Data records ->

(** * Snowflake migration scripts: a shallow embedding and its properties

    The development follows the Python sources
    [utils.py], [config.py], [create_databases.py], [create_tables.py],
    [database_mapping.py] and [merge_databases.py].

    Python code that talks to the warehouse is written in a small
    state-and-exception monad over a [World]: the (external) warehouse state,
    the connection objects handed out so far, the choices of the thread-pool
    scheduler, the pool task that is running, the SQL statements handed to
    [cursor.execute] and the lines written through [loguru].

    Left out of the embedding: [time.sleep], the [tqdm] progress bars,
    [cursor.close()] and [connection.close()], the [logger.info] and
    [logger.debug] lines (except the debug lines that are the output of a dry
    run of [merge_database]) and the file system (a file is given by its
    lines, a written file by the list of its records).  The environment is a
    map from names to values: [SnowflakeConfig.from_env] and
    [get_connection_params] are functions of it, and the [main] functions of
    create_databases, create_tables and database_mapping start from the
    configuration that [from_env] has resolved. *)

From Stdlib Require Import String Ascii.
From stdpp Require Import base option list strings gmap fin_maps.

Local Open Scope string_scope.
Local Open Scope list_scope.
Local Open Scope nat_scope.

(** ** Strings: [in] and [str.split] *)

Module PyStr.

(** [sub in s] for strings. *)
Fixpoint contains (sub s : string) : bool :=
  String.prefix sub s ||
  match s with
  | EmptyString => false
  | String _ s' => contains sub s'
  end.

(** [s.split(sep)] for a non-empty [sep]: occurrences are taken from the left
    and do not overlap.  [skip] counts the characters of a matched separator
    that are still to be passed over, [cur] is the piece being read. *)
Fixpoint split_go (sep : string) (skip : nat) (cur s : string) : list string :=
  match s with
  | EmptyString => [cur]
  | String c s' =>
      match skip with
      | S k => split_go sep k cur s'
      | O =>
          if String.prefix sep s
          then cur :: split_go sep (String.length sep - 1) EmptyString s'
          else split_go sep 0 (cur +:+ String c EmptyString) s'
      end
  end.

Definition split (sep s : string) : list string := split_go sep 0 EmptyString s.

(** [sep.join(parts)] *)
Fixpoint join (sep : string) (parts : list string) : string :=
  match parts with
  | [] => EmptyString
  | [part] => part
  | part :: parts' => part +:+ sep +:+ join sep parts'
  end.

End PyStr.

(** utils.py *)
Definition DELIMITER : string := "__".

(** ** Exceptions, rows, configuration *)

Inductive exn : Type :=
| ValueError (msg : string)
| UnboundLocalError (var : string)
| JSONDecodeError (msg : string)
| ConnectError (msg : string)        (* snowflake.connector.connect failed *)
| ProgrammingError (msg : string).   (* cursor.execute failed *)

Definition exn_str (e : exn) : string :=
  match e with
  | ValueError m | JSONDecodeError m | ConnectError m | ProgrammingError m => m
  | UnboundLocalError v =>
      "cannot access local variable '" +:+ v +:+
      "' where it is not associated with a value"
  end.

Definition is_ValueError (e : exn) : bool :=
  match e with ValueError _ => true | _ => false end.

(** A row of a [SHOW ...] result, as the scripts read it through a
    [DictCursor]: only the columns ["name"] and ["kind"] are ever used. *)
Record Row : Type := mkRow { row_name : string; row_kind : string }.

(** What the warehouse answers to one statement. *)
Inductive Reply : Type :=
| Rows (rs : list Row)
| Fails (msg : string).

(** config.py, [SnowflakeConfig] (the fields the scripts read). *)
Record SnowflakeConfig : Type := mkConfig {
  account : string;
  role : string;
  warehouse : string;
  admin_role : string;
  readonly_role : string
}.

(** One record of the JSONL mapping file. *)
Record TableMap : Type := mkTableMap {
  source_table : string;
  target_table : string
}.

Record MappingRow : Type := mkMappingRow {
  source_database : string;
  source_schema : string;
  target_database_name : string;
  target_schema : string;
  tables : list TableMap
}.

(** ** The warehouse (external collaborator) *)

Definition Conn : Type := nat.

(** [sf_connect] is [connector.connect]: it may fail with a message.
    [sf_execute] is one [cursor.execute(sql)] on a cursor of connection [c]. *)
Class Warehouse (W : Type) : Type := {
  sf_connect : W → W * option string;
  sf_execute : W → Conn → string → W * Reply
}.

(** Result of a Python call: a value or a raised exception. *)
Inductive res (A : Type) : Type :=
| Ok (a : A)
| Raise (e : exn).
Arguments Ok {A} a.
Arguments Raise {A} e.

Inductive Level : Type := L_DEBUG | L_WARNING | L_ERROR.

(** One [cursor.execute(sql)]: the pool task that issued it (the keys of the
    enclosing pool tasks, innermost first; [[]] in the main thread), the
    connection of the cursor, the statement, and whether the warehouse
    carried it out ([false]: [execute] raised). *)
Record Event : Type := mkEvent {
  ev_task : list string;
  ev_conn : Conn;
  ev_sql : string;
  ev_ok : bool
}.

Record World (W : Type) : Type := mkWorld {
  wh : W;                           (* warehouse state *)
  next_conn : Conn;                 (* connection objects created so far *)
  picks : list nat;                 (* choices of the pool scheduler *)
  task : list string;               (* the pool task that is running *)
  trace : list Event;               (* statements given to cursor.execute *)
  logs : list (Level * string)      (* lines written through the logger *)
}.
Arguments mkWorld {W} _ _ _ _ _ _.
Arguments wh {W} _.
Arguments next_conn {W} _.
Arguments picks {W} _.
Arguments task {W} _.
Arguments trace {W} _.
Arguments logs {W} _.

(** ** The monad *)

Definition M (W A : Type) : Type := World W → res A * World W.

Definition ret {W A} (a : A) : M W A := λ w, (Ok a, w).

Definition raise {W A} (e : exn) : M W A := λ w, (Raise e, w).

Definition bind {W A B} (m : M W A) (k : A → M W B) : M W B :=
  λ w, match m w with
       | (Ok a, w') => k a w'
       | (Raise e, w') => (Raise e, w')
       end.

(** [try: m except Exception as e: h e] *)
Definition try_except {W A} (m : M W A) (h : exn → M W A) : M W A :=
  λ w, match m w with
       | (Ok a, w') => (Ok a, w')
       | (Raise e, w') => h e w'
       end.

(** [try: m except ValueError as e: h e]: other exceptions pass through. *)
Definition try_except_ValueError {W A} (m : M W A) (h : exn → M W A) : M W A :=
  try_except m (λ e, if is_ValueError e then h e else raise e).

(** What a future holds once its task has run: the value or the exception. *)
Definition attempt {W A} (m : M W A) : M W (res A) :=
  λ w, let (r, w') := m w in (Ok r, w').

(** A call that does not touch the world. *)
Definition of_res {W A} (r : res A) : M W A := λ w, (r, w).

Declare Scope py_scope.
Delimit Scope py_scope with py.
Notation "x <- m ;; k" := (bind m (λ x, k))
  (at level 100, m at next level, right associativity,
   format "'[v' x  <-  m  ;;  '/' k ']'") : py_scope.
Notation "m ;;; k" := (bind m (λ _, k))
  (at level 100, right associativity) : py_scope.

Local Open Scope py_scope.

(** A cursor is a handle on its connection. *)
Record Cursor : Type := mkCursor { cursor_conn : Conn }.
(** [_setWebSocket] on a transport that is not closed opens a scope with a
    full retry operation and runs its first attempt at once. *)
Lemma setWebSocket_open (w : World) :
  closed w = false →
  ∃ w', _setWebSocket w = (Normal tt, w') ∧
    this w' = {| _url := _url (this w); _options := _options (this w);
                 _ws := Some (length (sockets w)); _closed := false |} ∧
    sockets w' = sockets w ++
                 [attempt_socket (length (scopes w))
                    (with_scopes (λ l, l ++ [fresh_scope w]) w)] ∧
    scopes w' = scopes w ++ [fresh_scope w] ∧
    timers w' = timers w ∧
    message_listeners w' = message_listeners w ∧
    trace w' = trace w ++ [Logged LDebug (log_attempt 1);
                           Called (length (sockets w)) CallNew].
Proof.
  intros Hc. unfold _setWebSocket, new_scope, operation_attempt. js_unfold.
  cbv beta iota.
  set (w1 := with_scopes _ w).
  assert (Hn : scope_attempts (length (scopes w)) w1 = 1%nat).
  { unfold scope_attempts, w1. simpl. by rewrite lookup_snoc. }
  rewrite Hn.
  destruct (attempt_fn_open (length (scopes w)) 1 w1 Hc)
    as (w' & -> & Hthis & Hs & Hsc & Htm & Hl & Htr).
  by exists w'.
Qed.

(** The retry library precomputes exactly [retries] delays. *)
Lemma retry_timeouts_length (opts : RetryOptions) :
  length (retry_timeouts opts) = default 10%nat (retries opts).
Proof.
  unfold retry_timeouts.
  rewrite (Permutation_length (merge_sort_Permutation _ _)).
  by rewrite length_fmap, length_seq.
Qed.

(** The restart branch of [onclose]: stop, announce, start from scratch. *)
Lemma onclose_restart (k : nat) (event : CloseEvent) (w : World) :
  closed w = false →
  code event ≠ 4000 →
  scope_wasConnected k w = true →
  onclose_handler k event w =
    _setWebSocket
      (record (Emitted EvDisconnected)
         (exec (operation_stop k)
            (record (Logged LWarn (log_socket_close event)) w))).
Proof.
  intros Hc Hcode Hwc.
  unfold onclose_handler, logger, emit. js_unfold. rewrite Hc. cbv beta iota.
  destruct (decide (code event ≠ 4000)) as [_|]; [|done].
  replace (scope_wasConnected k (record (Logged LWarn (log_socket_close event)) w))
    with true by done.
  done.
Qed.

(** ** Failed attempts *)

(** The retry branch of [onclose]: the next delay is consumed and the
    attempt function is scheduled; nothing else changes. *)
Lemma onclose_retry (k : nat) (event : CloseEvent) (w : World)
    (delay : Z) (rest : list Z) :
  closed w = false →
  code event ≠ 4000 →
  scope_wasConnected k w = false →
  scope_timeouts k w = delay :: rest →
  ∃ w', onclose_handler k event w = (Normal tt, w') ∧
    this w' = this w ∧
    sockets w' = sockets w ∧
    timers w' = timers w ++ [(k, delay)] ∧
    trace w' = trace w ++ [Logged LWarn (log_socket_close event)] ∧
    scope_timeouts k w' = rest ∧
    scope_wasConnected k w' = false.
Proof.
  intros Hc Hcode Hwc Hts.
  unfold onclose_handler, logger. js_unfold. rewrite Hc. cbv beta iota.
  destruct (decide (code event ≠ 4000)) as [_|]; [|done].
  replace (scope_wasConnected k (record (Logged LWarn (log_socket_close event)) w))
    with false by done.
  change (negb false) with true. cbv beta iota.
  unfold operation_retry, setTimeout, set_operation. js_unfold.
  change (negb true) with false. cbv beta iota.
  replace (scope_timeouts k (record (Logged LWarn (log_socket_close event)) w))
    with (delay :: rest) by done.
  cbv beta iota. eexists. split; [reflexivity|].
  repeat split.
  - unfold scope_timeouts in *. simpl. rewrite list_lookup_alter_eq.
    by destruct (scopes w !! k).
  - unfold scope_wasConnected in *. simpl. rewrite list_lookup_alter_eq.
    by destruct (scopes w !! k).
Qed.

Problem to work on -> Only the lines above starting at the line that holds "A := λ w, (r, w)." and ending at the line that holds "sockets w' = sockets w ++" are to be repeated, exactly and in full.

Completed exercise ->
Definition of_res {W A} (r : res A) : M W A := λ w, (r, w).

Declare Scope py_scope.
Delimit Scope py_scope with py.
Notation "x <- m ;; k" := (bind m (λ x, k))
  (at level 100, m at next level, right associativity,
   format "'[v' x  <-  m  ;;  '/' k ']'") : py_scope.
Notation "m ;;; k" := (bind m (λ _, k))
  (at level 100, right associativity) : py_scope.

Local Open Scope py_scope.

(** A cursor is a handle on its connection. *)
Record Cursor : Type := mkCursor { cursor_conn : Conn }.
(** [_setWebSocket] on a transport that is not closed opens a scope with a
    full retry operation and runs its first attempt at once. *)
Lemma setWebSocket_open (w : World) :
  closed w = false →
  ∃ w', _setWebSocket w = (Normal tt, w') ∧
    this w' = {| _url := _url (this w); _options := _options (this w);
                 _ws := Some (length (sockets w)); _closed := false |} ∧
    sockets w' = sockets w ++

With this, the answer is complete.